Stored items
(** X26.  [isValidPRUrl] accepts exactly the addresses
    [https://github.com/OWNER/REPO/pull/NUMBER], with or without one
    final slash, where OWNER and REPO are non-empty and made of letters,
    digits, underscores, dots and hyphens, and NUMBER is a non-empty run
    of digits.  Nothing may come before or after: no other scheme or
    host, no further path, query or fragment, no white space. *)
Theorem X26_valid_pr_url (url : string) :
  isValidPRUrl url = true
  <-> exists owner repo number slash : string,
        url = pr_url owner repo number slash /\
        owner <> "" /\ all_chars name_char owner = true /\
        repo <> "" /\ all_chars name_char repo = true /\
        number <> "" /\ all_chars is_digit number = true /\
        (slash = "" \/ slash = "/").
Proof.
  unfold isValidPRUrl, pr_url. rewrite matches_at_iff. split.
  - intros (q & Hq). unfold PR_URL_RE in Hq.
    apply in_run_Seq in Hq as (m1 & H1 & Hq).
    apply run_Str_inv in H1 as (t1 & -> & ->).
    apply in_run_Seq in Hq as (m2 & H2 & Hq).
    apply run_Plus_cls_inv in H2 as (owner & Ho & -> & Howner).
    apply in_run_Seq in Hq as (m3 & H3 & Hq).
    destruct m2 as [b2 t2]. cbn [snd].
    apply run_Str_inv in H3 as (t3 & -> & ->).
    apply in_run_Seq in Hq as (m4 & H4 & Hq).
    apply run_Plus_cls_inv in H4 as (repo & Hr & -> & Hrepo).
    apply in_run_Seq in Hq as (m5 & H5 & Hq).
    destruct m4 as [b4 t4]. cbn [snd].
    apply run_Str_inv in H5 as (t5 & -> & ->).
    apply in_run_Seq in Hq as (m6 & H6 & Hq).
    apply run_Plus_cls_inv in H6 as (number & Hn & -> & Hnumber).
    apply in_run_Seq in Hq as (m7 & H7 & Hq).
    destruct m6 as [b6 t6]. cbn [snd].
    exists owner, repo, number, t6. split; [reflexivity|].
    repeat (split; [assumption|]).
    apply in_run_Alt in H7 as [H7|H7].
    + apply run_Str_inv in H7 as (t7 & -> & ->).
      cbn [run snd] in Hq. destruct t7; [now right|destruct Hq].
    + destruct H7 as [<-|[]]. cbn [run snd] in Hq.
      destruct t6; [now left|destruct Hq].
  - intros (owner & repo & number & slash & -> & Ho & Howner & Hr & Hrepo
            & Hn & Hnumber & Hslash).
    assert (Hend : exists q, In q (run (Seq (Alt (Str "/") Eps) Eol)
                                       (last_before (last_before (last_before
                                          (last_before (last_before (last_before None
                                             "https://github.com/") owner) "/") repo)
                                          "/pull/") number, slash))).
    { destruct Hslash as [-> | ->]; eexists; apply in_run_Seq; eexists.
      - split; [apply in_run_Alt; right; now left|]. cbn [run snd]. now left.
      - split; [apply in_run_Alt; left; now left|]. cbn [run snd]. now left. }
    destruct Hend as [q Hend]. exists q. unfold PR_URL_RE.
    apply in_run_Seq. eexists. split; [rewrite run_Str_app; now left|].
    apply in_run_Seq. eexists. split; [now apply run_Plus_cls_in|].
    apply in_run_Seq. eexists. split; [rewrite run_Str_app; now left|].
    apply in_run_Seq. eexists. split; [now apply run_Plus_cls_in|].
    apply in_run_Seq. eexists. split; [rewrite run_Str_app; now left|].
    apply in_run_Seq. eexists. split; [now apply run_Plus_cls_in|].
    exact Hend.
Qed.
Lemma parseCompoundNumber_folds_run_witness :
  (one_million_one <> []
   /\ Forall is_number_word one_million_one
   /\ IsNumberWord (Typ eofToken) = false
   /\ (one_million_one ++ [eofToken]) `prefix_of` upcoming (New one_million_one)
   /\ (length one_million_one <= 3)%nat)
  /\ exists p',
      parseCompoundNumber 3 (New one_million_one)
      = Some (compound_value (Typ <$> one_million_one), p')
      /\ Some (curToken p') = last one_million_one
      /\ peekToken p' = eofToken
      /\ l p' = drop (length one_million_one - 1) (l (New one_million_one))
      /\ errors p' = errors (New one_million_one).
Proof.
  assert (H1 : one_million_one <> []) by discriminate.
  assert (H2 : Forall is_number_word one_million_one)
    by (repeat constructor).
  assert (H3 : IsNumberWord (Typ eofToken) = false) by reflexivity.
  assert (H4 : (one_million_one ++ [eofToken]) `prefix_of` upcoming (New one_million_one))
    by (exists []; reflexivity).
  assert (H5 : (length one_million_one <= 3)%nat) by (simpl; lia).
  split; [repeat split; assumption|].
  exact (parseCompoundNumber_folds_run one_million_one eofToken
           (New one_million_one) 3 H1 H2 H3 H4 H5).
Defined.

(** The consequences the specification lists. *)
Example one_hundred_twenty_three :
  compound_value [ONE; HUNDRED; TWENTY; THREE] = 123.
Proof. reflexivity. Qed.

Example one_million : compound_value [ONE; MILLION] = 1000000.
Proof. reflexivity. Qed.

Example one_million_one_value : compound_value [ONE; MILLION; ONE] = 1000001.
Proof. reflexivity. Qed.

Example forty_two : compound_value [FORTY; TWO] = 42.
Proof. reflexivity. Qed.

(** The same through the parser, from the tokens of the source text. *)
Example parse_one_hundred_twenty_three :
  fst <$> parsePrimary 5
    (New [word ONE "one"; word HUNDRED "hundred"; word TWENTY "twenty";
          word THREE "three"])
  = Some (IntegerLiteral 123).
Proof. reflexivity. Qed.

Example parse_one_million_one :
  fst <$> parsePrimary 5 (New one_million_one) = Some (IntegerLiteral 1000001).
Proof. reflexivity. Qed.

(** *** What the productions can build *)

Lemma yields_ret {A} (Q : A -> Prop) a : Q a -> yields Q (ret a).
Proof. intros H p b p' E. unfold ret in E. congruence. Qed.

Lemma yields_bind {A B} (Q1 : A -> Prop) (Q : B -> Prop) m k :
  yields Q1 m -> (forall a, Q1 a -> yields Q (k a)) -> yields Q (bind m k).
Proof.
  intros Hm Hk p b p' E. apply bind_Some in E as (a & p1 & E1 & E2).
  exact (Hk a (Hm _ _ _ E1) _ _ _ E2).
Qed.

Lemma yields_any {A} (m : P A) : yields (fun _ => True) m.
Proof. intros p a p' _. exact I. Qed.

Lemma yields_out_of_fuel {A} (Q : A -> Prop) : yields Q out_of_fuel.
Proof. intros p a p' E. discriminate E. Qed.

Lemma ariths_snoc es e : ariths es -> arith e -> ariths (es ++ [e]).
Proof.
  unfold ariths, arith. intros H1 H2. rewrite forallb_app, H1. simpl.
  rewrite H2. reflexivity.
Qed.

Lemma stmts_ok_snoc ss s : stmts_ok ss -> stmt_ok s -> stmts_ok (ss ++ [s]).
Proof.
  unfold stmts_ok, stmt_ok. intros H1 H2. rewrite forallb_app, H1. simpl.
  rewrite H2. reflexivity.
Qed.

Create HintDb yields discriminated.

(** One syntax-directed step through an action. *)
Ltac yields_step :=
  lazymatch goal with
  | |- yields _ (bind _ _) =>
      eapply yields_bind;
      [ first [ solve [eauto 2 with yields] | apply yields_any ] | intros ? ? ]
  | |- yields _ (ret _) => apply yields_ret
  | |- yields _ out_of_fuel => apply yields_out_of_fuel
  | |- yields _ (if ?b then _ else _) => destruct b
  | |- yields _ (match ?x with _ => _ end) => destruct x
  end.

(** Close a goal about the shape of a built node from the facts collected
    about its parts. *)
Ltac shape :=
  unfold opt_stmt_ok, block_ok in *;
  unfold arith, ariths, stmt_ok, stmts_ok, block_operands_arith,
    header_pair_arith in *;
  repeat match goal with
         | b : BlockStatement |- _ => destruct b
         end;
  simpl in *;
  repeat match goal with
         | H : _ = true |- _ => rewrite H
         end;
  simpl; try reflexivity; try exact I.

Directions
Gather all lines of the records that include the word "from".

Solution for this task
(** The same through the parser, from the tokens of the source text. *)
(** Close a goal about the shape of a built node from the facts collected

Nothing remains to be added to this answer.